To expedite the process, organised labour issued an ultimatum to the Federal Government on this year’s Workers Day, giving it until the end of May 2024 to develop an acceptable new minimum wage.

To expedite the negotiations, organised labour reduced their demand to N494,000.00 from the initial N615,000:00 and N497,000.00. The federal government increased her offer to N60,000.00 from N57,000.00.

The Federal Government’s offer of N60,000.00 was rejected by organised labour. They are also protesting the electricity tariff increase, which has yet to be reversed, as well as the categorization of consumers into bands, as demanded by Labour. All other things being equal, Labour’s leadership stated that these failures have compelled Nigerian workers to embark on an indefinite nationwide industrial action beginning Monday, June 3, 2024.

The Federal Government, through Minister of Information and National Orientation Mohammed Idris and his Labour and Employment counterpart Nkiruka Onyejiocha, has urged Labour to postpone action because their demand is unsustainable and could destabilise the country’s economy.

According to the Ministers, Labour’s demand will cost the federal government N9.5 trillion and negatively impact 200 million Nigerians.

Given the harsh economic realities that Nigerian workers face, how will the authorities navigate and break the deadlock?
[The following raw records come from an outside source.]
(* ===== verification/MethodParserProps.v ===== *)
(** Parsing the tables of a method: every read stays inside the file, and the
    line numbers fit into the stream they are compressed into.

    Parsing methods: every read stays inside the file, but for the attributes
    that are known to lead outside, and the methods that come out are what the
    verifier expects. *)

From S2P Require Import Prelude Symbols Bytecodes BytecodeStream ConstantPool Signature SignatureIterator.
From S2P Require Import CompressedStream ClassFileStream FormatChecker ConstantPoolParser Method ClassFileReads.
From S2P Require Import FieldArray FieldParser MethodTables MethodParser CompressedProps DescriptorProps PoolProps.
From S2P Require Import PoolPasses ReadRules FieldParserProps.
#[local] Open Scope Z_scope.
#[local] Open Scope reads_scope.

(** ** More rules *)

Section rules.
Context {T : string -> Prop} `{!Throwable T} {W : Prop} {buffer : list Z}.
Local Abbreviation reads := (reads T W buffer).
Local Abbreviation reads_at := (reads_at T W buffer).

(** An access that may fail where anything may happen. *)
Lemma reads_access_or {A} n (o : option A) : (o = None -> W) -> reads n (lift (access o)) n (fun a => o = Some a).
Proof. intros Ho. apply reads_lift. by apply yields_or_access. Qed.

(** A computation that returns with the stream it was given, or fails. *)
Definition still {A} (m : Reads A) : Prop := forall s, match m s with Return (_, s') => s' = s | Throw _ _ => False | Wild => True end.

Lemma still_done {A} (a : A) : still (done a).
Proof. by intros s. Qed.
Lemma still_lift_access {A} (o : option A) : still (lift (access o)).
Proof. intros s. by destruct o. Qed.
Lemma still_next {A B} (m : Reads A) (k : A -> Reads B) : still m -> (forall a, still (k a)) -> still (next m k).
Proof. intros Hm Hk s. unfold next. specialize (Hm s). destruct (m s) as [[a s']| |]; cbn in *; [subst; apply Hk|done|done]. Qed.
Lemma still_java_u2_at pos : still (java_u2_at pos).
Proof. intros s. unfold java_u2_at. destruct (zlookup _ pos); [|done]. cbn. by destruct (zlookup _ (pos + 1)). Qed.

Lemma reads_at_still {A} p n (m : Reads A) : still m -> W -> reads_at p n m n (fun _ p' => p' = p).
Proof.
  intros Hm HW s Hb Hv Hp Hs. specialize (Hm s). destruct (m s) as [[a s']| |]; cbn [yields_or fst snd]; [|done|done].
  subst s'. split_and!; try done. lia.
Qed.
Lemma reads_still {A} n (m : Reads A) : still m -> W -> reads n m n (fun _ => True).
Proof. intros Hm HW p. eapply reads_at_mono; [by apply reads_at_still|done|done|done]. Qed.

(** Loops over bytes that were tested for, with the position. *)
Lemma reads_at_times_sized {A} size k (body : A -> Reads A) (I : A -> Z -> Prop) a p n :
  0 <= size -> (forall n a p, size <= n -> I a p -> reads_at p n (body a) (n - size) I) ->
  I a p -> size * Z.of_nat k <= n -> reads_at p n (times k body a) (n - size * Z.of_nat k) I.
Proof.
  intros Hsize Hbody. revert a p n. induction k as [|k IH]; intros a p n Ha Hn; cbn [times]; [apply reads_at_done; [lia|done]|].
  eapply reads_at_next; [apply Hbody; [nia|done]|]. intros a' p' _ Ha'.
  eapply reads_at_mono; [apply (IH a' p' (n - size) Ha'); lia|lia|lia|done].
Qed.

(** A loop with a counter. *)
Lemma reads_count_up_range {A} k i (body : Z -> A -> Reads A) (I : A -> Prop) a :
  (forall j a, i <= j < i + Z.of_nat k -> I a -> reads 0 (body j a) 0 I) -> I a -> reads 0 (count_up k i body a) 0 I.
Proof.
  revert i a. induction k as [|k IH]; intros i a Hbody Ha; cbn [count_up]; [by apply reads_done|].
  eapply reads_next; [apply Hbody; [lia|done]|]. intros a' Ha'. apply IH; [|done]. intros j b Hj. apply Hbody. lia.
Qed.

Lemma reads_at_any {A} p n (m : Reads A) n' (Q : A -> Prop) : reads n m n' Q -> reads_at p n m n' (fun a _ => Q a).
Proof. intros Hm. apply Hm. Qed.

Lemma reads_at_throw {A} p n n' msg (Q : A -> Z -> Prop) : reads_at p n (lift (classfile_parse_error msg)) n' Q.
Proof. intros s _ _ _ _. left. exact class_format_error. Qed.

Lemma reads_at_more p n size : 0 <= size < 4294967296 -> reads_at p n (more size) size (fun _ p' => p' = p /\ 0 <= p /\ p + size <= zlength buffer).
Proof.
  intros Hsize. assert (reads_at p n (more size) size (fun _ p' => p' = p)) as Hm.
  { intros s Hb Hv Hp Hs. pose proof (reads_more (T := T) (W := W) (buffer := buffer) n size Hsize p s Hb Hv Hp Hs) as H. revert H.
    unfold more. destruct (guarantee_more size s) as [[]| |]; cbn [and_check yields_or fst snd]; [|done|done]. intros (? & ? & ? & ? & _). split_and!; done. }
  eapply reads_at_mono; [apply (reads_at_bounds _ _ _ _ _ Hm)|lia|lia|]. intros [] p' _ (-> & ? & ? & ?). by split_and!.
Qed.
End rules.

Create HintDb still.
#[export] Hint Resolve still_done still_lift_access still_java_u2_at : still.
Ltac solve_still := repeat first [progress intros | apply still_next | solve [eauto with still] | case_match].

(** ** Annotations *)

Lemma still_byte pos : still (fun s => and_check (access (zlookup (cfs_buffer s) pos)) (fun b => Return (b, s))).
Proof. intros s. by destruct (zlookup _ pos). Qed.
#[export] Hint Resolve still_byte : still.

Lemma still_wild {A} : still (lift (Wild : Outcome A)).
Proof. done. Qed.
#[export] Hint Resolve still_wild : still.

Lemma still_skip fuel :
  (forall b l i, still (skip_annotation fuel b l i)) /\ (forall b l n i, still (skip_members fuel b l n i)) /\
  (forall b l i, still (skip_annotation_value fuel b l i)) /\ (forall b l n i, still (skip_values fuel b l n i)).
Proof.
  induction fuel as [|fuel (H1 & H2 & H3 & H4)]; [by split_and!|].
  split_and!; intros; cbn [skip_annotation skip_members skip_annotation_value skip_values]; cbv zeta; solve_still.
Qed.

Lemma still_annotations_loop nann b l cp location coll i : still (annotations_loop nann b l cp location coll i).
Proof.
  revert coll i. induction nann as [|nann IH]; intros coll i; cbn [annotations_loop]; [by solve_still|].
  destruct (_ <=? _); [|by solve_still]. intros s.
  match goal with |- match ?m s with _ => _ end => assert (still m) as Hm; [|exact (Hm s)] end.
  apply still_next; [apply still_skip|]. solve_still.
Qed.

Lemma still_parse_annotations b l cp location : still (parse_annotations b l cp location).
Proof. unfold parse_annotations. pose proof still_annotations_loop. solve_still. Qed.

Section tables.
Context {T : string -> Prop} `{!Throwable T} {W : Prop} {buffer : list Z}.
Variable cfp : ClassFileParser.
Variable isStart isPart : Z -> option bool.
Variable options : ParserOptions.
Variable garbage : Z.
Hypothesis version_49 : 49 <= cfp_major_version cfp.
Hypothesis verifies : cfp_need_verify cfp = true.
Hypothesis file_size : zlength buffer < 268435456.
Variables (cp : ConstantPool) (length : Z).
Hypothesis final : pool_half cfp cp length length.
Local Abbreviation reads := (reads T W buffer).
Local Abbreviation reads_at := (reads_at T W buffer).

(** A table of [n] entries of a size that starts in the file. *)
Definition table_in_file (size start n : Z) : Prop := 0 <= start /\ 0 <= n < 65536 /\ start + size * n <= zlength buffer.

(** ** Exception handlers *)

Lemma reads_parse_exception_entry code_length n u :
  8 <= n -> reads n (parse_exception_entry cfp code_length cp u) (n - 8) (fun _ => True).
Proof.
  intros Hn. unfold parse_exception_entry.
  eapply reads_next; [apply reads_get_u2_fast; lia|]. intros start _. eapply reads_next; [apply reads_get_u2_fast; lia|]. intros end_ _.
  eapply reads_next; [apply reads_get_u2_fast; lia|]. intros handler _. eapply reads_next; [apply reads_get_u2_fast; lia|]. intros catch _.
  eapply reads_next; [apply reads_guarantee|]. intros [] _. eapply reads_next; [apply reads_guarantee|]. intros [] _.
  eapply reads_mono; [apply (reads_when _ _ _ (n - 2 - 2 - 2 - 2)); [done|]|lia|lia|done].
  intros _. eapply reads_mono; [apply reads_guarantee|done|done|done].
Qed.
One sure way is to drastically reduce the emoluments of the executive and legislative branches.

When workers demand a pitiful N494,000.00 monthly salary, a Distinguished Senator of the Federal Republic earns a fantastic N29, 479,749.00 monthly. This intimidating pay applies to members of the House of Representatives, State Houses of Assembly, and the Presidency.

If the jumbo pay of this category of Nigerians is reduced slightly, the federal government will receive more than the N9.5 trillion required to pay the New National Minimum Wage demanded by Labour. There is an urgent need to end the current inhumane and uneconomic situation that affects Nigerian workers and the majority of Nigerians.


.Isiakpu is a media consultant based in Umuahia.